Collected data:
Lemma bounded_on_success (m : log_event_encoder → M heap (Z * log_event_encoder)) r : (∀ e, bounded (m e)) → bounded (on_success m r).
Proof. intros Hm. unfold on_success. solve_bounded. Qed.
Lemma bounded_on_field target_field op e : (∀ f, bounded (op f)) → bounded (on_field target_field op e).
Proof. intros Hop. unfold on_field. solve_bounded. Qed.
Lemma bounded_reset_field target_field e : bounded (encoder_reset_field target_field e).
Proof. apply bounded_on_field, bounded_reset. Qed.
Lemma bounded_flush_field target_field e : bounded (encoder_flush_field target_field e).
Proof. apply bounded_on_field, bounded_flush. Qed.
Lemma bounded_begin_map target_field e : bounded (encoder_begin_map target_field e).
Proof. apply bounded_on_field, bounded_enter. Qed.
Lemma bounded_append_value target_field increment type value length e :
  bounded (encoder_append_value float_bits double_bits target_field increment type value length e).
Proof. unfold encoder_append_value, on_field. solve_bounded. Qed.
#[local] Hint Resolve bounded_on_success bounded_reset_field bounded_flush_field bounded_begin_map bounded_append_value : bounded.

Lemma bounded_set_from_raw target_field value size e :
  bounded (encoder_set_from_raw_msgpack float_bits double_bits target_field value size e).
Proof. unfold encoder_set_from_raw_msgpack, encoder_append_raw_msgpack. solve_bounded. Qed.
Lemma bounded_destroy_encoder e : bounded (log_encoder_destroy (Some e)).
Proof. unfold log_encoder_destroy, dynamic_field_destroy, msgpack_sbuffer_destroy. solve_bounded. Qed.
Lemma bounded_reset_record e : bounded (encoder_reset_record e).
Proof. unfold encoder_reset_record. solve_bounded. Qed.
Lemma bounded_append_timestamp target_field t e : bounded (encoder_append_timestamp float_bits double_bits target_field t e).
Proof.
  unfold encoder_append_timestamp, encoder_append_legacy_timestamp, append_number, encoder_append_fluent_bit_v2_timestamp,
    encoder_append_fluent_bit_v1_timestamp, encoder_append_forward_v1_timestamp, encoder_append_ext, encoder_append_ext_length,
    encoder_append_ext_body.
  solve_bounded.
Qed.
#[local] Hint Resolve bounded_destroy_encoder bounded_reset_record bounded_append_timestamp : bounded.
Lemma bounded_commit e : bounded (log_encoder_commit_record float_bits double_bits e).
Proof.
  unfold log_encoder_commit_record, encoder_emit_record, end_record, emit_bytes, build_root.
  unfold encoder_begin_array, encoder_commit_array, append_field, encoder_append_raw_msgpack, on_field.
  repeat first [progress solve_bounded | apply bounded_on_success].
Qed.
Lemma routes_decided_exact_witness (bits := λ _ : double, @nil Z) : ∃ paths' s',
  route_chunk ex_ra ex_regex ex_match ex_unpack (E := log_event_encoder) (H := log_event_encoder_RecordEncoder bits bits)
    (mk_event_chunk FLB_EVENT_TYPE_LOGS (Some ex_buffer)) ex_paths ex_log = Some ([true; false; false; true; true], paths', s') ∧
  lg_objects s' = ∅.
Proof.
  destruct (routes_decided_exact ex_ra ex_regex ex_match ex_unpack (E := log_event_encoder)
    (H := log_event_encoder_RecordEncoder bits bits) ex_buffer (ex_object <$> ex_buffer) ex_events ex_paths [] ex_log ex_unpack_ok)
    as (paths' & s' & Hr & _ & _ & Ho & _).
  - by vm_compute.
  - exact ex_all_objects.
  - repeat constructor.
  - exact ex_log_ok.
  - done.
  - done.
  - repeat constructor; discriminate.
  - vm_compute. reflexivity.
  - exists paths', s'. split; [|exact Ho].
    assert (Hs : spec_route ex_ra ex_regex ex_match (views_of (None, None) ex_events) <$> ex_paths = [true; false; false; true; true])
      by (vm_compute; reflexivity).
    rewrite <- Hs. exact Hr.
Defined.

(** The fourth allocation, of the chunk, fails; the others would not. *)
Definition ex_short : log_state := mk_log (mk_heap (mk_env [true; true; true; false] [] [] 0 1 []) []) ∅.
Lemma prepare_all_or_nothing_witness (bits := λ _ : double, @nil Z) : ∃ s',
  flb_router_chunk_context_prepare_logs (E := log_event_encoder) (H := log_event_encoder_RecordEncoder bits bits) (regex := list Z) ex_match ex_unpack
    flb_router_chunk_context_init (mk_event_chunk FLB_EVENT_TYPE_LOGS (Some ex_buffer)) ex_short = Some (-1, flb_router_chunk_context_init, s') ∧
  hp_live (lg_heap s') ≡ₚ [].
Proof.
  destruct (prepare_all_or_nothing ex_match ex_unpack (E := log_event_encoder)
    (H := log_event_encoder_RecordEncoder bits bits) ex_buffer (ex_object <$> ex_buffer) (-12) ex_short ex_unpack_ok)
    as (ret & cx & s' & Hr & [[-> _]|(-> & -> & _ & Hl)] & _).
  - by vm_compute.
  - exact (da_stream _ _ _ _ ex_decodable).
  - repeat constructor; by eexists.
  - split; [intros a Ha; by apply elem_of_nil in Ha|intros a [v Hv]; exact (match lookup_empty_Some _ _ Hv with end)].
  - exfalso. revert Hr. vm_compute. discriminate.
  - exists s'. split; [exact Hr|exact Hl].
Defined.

# WHAT YOU NEED TO DO
Every entry above should be given again exactly as shown.

# SOLUTION FOR THIS PROBLEM
Lemma bounded_on_success (m : log_event_encoder → M heap (Z * log_event_encoder)) r : (∀ e, bounded (m e)) → bounded (on_success m r).
Proof. intros Hm. unfold on_success. solve_bounded. Qed.
Lemma bounded_on_field target_field op e : (∀ f, bounded (op f)) → bounded (on_field target_field op e).
Proof. intros Hop. unfold on_field. solve_bounded. Qed.
Lemma bounded_reset_field target_field e : bounded (encoder_reset_field target_field e).
Proof. apply bounded_on_field, bounded_reset. Qed.
Lemma bounded_flush_field target_field e : bounded (encoder_flush_field target_field e).
Proof. apply bounded_on_field, bounded_flush. Qed.
Lemma bounded_begin_map target_field e : bounded (encoder_begin_map target_field e).
Proof. apply bounded_on_field, bounded_enter. Qed.
Lemma bounded_append_value target_field increment type value length e :
  bounded (encoder_append_value float_bits double_bits target_field increment type value length e).
Proof. unfold encoder_append_value, on_field. solve_bounded. Qed.
#[local] Hint Resolve bounded_on_success bounded_reset_field bounded_flush_field bounded_begin_map bounded_append_value : bounded.

Lemma bounded_set_from_raw target_field value size e :
  bounded (encoder_set_from_raw_msgpack float_bits double_bits target_field value size e).
Proof. unfold encoder_set_from_raw_msgpack, encoder_append_raw_msgpack. solve_bounded. Qed.
Lemma bounded_destroy_encoder e : bounded (log_encoder_destroy (Some e)).
Proof. unfold log_encoder_destroy, dynamic_field_destroy, msgpack_sbuffer_destroy. solve_bounded. Qed.
Lemma bounded_reset_record e : bounded (encoder_reset_record e).
Proof. unfold encoder_reset_record. solve_bounded. Qed.
Lemma bounded_append_timestamp target_field t e : bounded (encoder_append_timestamp float_bits double_bits target_field t e).
Proof.
  unfold encoder_append_timestamp, encoder_append_legacy_timestamp, append_number, encoder_append_fluent_bit_v2_timestamp,
    encoder_append_fluent_bit_v1_timestamp, encoder_append_forward_v1_timestamp, encoder_append_ext, encoder_append_ext_length,
    encoder_append_ext_body.
  solve_bounded.
Qed.
#[local] Hint Resolve bounded_destroy_encoder bounded_reset_record bounded_append_timestamp : bounded.
Lemma bounded_commit e : bounded (log_encoder_commit_record float_bits double_bits e).
Proof.
  unfold log_encoder_commit_record, encoder_emit_record, end_record, emit_bytes, build_root.
  unfold encoder_begin_array, encoder_commit_array, append_field, encoder_append_raw_msgpack, on_field.
  repeat first [progress solve_bounded | apply bounded_on_success].
Qed.
Lemma routes_decided_exact_witness (bits := λ _ : double, @nil Z) : ∃ paths' s',
  route_chunk ex_ra ex_regex ex_match ex_unpack (E := log_event_encoder) (H := log_event_encoder_RecordEncoder bits bits)
    (mk_event_chunk FLB_EVENT_TYPE_LOGS (Some ex_buffer)) ex_paths ex_log = Some ([true; false; false; true; true], paths', s') ∧
  lg_objects s' = ∅.
Proof.
  destruct (routes_decided_exact ex_ra ex_regex ex_match ex_unpack (E := log_event_encoder)
    (H := log_event_encoder_RecordEncoder bits bits) ex_buffer (ex_object <$> ex_buffer) ex_events ex_paths [] ex_log ex_unpack_ok)
    as (paths' & s' & Hr & _ & _ & Ho & _).
  - by vm_compute.
  - exact ex_all_objects.
  - repeat constructor.
  - exact ex_log_ok.
  - done.
  - done.
  - repeat constructor; discriminate.
  - vm_compute. reflexivity.
  - exists paths', s'. split; [|exact Ho].
    assert (Hs : spec_route ex_ra ex_regex ex_match (views_of (None, None) ex_events) <$> ex_paths = [true; false; false; true; true])
      by (vm_compute; reflexivity).
    rewrite <- Hs. exact Hr.
Defined.

(** The fourth allocation, of the chunk, fails; the others would not. *)
Definition ex_short : log_state := mk_log (mk_heap (mk_env [true; true; true; false] [] [] 0 1 []) []) ∅.
Lemma prepare_all_or_nothing_witness (bits := λ _ : double, @nil Z) : ∃ s',
  flb_router_chunk_context_prepare_logs (E := log_event_encoder) (H := log_event_encoder_RecordEncoder bits bits) (regex := list Z) ex_match ex_unpack
    flb_router_chunk_context_init (mk_event_chunk FLB_EVENT_TYPE_LOGS (Some ex_buffer)) ex_short = Some (-1, flb_router_chunk_context_init, s') ∧
  hp_live (lg_heap s') ≡ₚ [].
Proof.
  destruct (prepare_all_or_nothing ex_match ex_unpack (E := log_event_encoder)
    (H := log_event_encoder_RecordEncoder bits bits) ex_buffer (ex_object <$> ex_buffer) (-12) ex_short ex_unpack_ok)
    as (ret & cx & s' & Hr & [[-> _]|(-> & -> & _ & Hl)] & _).
  - by vm_compute.
  - exact (da_stream _ _ _ _ ex_decodable).
  - repeat constructor; by eexists.
  - split; [intros a Ha; by apply elem_of_nil in Ha|intros a [v Hv]; exact (match lookup_empty_Some _ _ Hv with end)].
  - exfalso. revert Hr. vm_compute. discriminate.
  - exists s'. split; [exact Hr|exact Hl].
Defined.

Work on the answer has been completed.